▸ Task brief
Transcribe exactly each line of the entries, from the opening line to the line with "Printed _ => Some Quiet", with both of those lines included.

────

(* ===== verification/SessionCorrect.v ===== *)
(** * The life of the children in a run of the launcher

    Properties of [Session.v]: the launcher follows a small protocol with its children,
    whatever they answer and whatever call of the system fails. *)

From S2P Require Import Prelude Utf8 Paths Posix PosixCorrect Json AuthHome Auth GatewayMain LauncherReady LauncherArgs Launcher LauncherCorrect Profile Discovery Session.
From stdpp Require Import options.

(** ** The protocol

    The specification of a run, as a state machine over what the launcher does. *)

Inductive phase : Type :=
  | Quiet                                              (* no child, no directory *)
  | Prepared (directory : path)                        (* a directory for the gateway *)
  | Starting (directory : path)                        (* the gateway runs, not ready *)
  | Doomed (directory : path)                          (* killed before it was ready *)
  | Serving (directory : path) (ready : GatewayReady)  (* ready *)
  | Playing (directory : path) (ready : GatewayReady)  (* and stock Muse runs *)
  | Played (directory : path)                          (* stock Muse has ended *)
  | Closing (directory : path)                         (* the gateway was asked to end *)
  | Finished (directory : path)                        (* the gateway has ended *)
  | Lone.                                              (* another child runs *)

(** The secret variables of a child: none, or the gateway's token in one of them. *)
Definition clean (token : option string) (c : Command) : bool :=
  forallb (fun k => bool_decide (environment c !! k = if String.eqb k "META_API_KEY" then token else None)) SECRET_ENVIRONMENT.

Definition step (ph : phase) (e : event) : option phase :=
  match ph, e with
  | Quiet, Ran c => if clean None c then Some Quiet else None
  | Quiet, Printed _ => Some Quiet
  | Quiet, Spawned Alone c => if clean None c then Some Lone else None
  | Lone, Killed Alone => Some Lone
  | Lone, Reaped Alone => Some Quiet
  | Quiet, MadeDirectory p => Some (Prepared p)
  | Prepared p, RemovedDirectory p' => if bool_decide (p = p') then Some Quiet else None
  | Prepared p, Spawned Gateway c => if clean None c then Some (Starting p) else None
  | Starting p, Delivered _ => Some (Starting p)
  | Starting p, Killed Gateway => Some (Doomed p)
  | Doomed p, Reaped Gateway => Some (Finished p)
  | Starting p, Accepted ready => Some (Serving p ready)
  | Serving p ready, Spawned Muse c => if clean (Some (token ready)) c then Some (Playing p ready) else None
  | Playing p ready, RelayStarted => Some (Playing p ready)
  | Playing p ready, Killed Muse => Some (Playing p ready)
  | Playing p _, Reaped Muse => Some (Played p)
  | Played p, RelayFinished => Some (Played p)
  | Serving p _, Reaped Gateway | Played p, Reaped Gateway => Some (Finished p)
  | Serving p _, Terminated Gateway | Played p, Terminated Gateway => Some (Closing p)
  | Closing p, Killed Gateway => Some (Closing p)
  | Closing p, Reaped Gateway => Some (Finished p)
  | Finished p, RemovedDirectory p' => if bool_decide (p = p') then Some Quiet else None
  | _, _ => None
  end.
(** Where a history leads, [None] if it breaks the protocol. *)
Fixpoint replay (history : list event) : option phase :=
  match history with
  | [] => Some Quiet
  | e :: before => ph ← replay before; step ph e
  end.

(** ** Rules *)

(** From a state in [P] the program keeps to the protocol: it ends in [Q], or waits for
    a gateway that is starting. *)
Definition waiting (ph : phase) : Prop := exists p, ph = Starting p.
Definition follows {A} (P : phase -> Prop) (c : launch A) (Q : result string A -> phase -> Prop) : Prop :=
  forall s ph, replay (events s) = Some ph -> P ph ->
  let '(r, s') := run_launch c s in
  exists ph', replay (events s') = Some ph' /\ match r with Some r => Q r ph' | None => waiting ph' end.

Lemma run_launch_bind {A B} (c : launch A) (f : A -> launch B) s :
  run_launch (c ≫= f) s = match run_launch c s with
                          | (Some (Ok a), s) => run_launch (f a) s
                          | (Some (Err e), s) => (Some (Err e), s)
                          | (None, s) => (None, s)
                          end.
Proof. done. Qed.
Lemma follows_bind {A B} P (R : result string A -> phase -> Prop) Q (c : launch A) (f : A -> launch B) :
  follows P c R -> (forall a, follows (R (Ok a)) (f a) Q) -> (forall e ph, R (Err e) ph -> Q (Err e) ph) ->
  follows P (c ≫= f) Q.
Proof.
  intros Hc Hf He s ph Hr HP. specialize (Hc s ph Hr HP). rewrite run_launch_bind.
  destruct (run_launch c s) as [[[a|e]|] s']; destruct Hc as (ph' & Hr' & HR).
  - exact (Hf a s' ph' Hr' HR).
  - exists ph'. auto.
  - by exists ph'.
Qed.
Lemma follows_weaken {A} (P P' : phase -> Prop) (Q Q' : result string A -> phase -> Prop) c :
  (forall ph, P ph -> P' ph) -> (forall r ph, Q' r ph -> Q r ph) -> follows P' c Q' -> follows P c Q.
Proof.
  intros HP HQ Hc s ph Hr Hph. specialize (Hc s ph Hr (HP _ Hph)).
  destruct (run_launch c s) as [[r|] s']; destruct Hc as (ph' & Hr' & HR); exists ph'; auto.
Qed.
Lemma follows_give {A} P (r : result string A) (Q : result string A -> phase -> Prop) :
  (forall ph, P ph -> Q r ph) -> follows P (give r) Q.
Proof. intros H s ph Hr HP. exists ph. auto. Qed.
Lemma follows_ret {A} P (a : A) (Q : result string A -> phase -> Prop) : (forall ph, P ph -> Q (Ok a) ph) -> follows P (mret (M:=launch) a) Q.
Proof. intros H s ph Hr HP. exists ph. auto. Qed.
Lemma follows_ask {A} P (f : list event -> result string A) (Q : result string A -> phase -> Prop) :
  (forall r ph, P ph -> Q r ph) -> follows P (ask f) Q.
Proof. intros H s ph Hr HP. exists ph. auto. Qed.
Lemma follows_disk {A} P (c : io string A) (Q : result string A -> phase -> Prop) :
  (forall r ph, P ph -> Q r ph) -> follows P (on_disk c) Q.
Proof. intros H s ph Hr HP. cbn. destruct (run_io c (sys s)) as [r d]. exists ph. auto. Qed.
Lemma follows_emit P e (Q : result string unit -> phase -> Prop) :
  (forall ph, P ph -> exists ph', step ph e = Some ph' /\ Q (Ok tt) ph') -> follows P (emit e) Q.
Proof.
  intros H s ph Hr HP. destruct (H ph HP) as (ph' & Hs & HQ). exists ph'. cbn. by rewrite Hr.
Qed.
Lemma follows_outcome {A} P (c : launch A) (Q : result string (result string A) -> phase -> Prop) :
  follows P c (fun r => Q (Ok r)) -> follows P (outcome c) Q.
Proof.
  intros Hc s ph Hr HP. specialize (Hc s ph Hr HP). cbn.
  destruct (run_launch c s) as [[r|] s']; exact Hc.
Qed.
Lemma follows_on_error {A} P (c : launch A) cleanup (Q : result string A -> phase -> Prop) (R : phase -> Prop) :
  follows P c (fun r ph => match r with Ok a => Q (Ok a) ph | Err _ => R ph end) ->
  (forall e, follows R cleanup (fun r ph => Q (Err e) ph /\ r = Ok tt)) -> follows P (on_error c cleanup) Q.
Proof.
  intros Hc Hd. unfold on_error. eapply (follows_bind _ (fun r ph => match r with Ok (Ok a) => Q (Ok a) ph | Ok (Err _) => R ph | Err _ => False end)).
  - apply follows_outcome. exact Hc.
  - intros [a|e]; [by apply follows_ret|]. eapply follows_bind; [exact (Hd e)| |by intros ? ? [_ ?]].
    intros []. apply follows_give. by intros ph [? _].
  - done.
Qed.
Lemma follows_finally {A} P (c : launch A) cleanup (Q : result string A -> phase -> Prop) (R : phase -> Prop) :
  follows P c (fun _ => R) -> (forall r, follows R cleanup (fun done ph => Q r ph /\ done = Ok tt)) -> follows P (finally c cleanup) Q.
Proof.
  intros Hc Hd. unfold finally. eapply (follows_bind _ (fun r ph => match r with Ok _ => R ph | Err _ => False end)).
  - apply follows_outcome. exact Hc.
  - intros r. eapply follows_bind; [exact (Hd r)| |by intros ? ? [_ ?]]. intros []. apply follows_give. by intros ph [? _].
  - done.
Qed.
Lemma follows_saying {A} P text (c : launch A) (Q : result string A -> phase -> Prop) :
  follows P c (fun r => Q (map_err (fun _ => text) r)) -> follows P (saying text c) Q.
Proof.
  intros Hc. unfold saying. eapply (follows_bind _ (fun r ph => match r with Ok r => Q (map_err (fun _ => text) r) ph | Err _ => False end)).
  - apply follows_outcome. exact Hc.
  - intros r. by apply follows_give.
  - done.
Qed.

────

▸ Task response
(* ===== verification/SessionCorrect.v ===== *)
(** * The life of the children in a run of the launcher

    Properties of [Session.v]: the launcher follows a small protocol with its children,
    whatever they answer and whatever call of the system fails. *)

From S2P Require Import Prelude Utf8 Paths Posix PosixCorrect Json AuthHome Auth GatewayMain LauncherReady LauncherArgs Launcher LauncherCorrect Profile Discovery Session.
From stdpp Require Import options.

(** ** The protocol

    The specification of a run, as a state machine over what the launcher does. *)

Inductive phase : Type :=
  | Quiet                                              (* no child, no directory *)
  | Prepared (directory : path)                        (* a directory for the gateway *)
  | Starting (directory : path)                        (* the gateway runs, not ready *)
  | Doomed (directory : path)                          (* killed before it was ready *)
  | Serving (directory : path) (ready : GatewayReady)  (* ready *)
  | Playing (directory : path) (ready : GatewayReady)  (* and stock Muse runs *)
  | Played (directory : path)                          (* stock Muse has ended *)
  | Closing (directory : path)                         (* the gateway was asked to end *)
  | Finished (directory : path)                        (* the gateway has ended *)
  | Lone.                                              (* another child runs *)

(** The secret variables of a child: none, or the gateway's token in one of them. *)
Definition clean (token : option string) (c : Command) : bool :=
  forallb (fun k => bool_decide (environment c !! k = if String.eqb k "META_API_KEY" then token else None)) SECRET_ENVIRONMENT.

Definition step (ph : phase) (e : event) : option phase :=
  match ph, e with
  | Quiet, Ran c => if clean None c then Some Quiet else None
  | Quiet, Printed _ => Some Quiet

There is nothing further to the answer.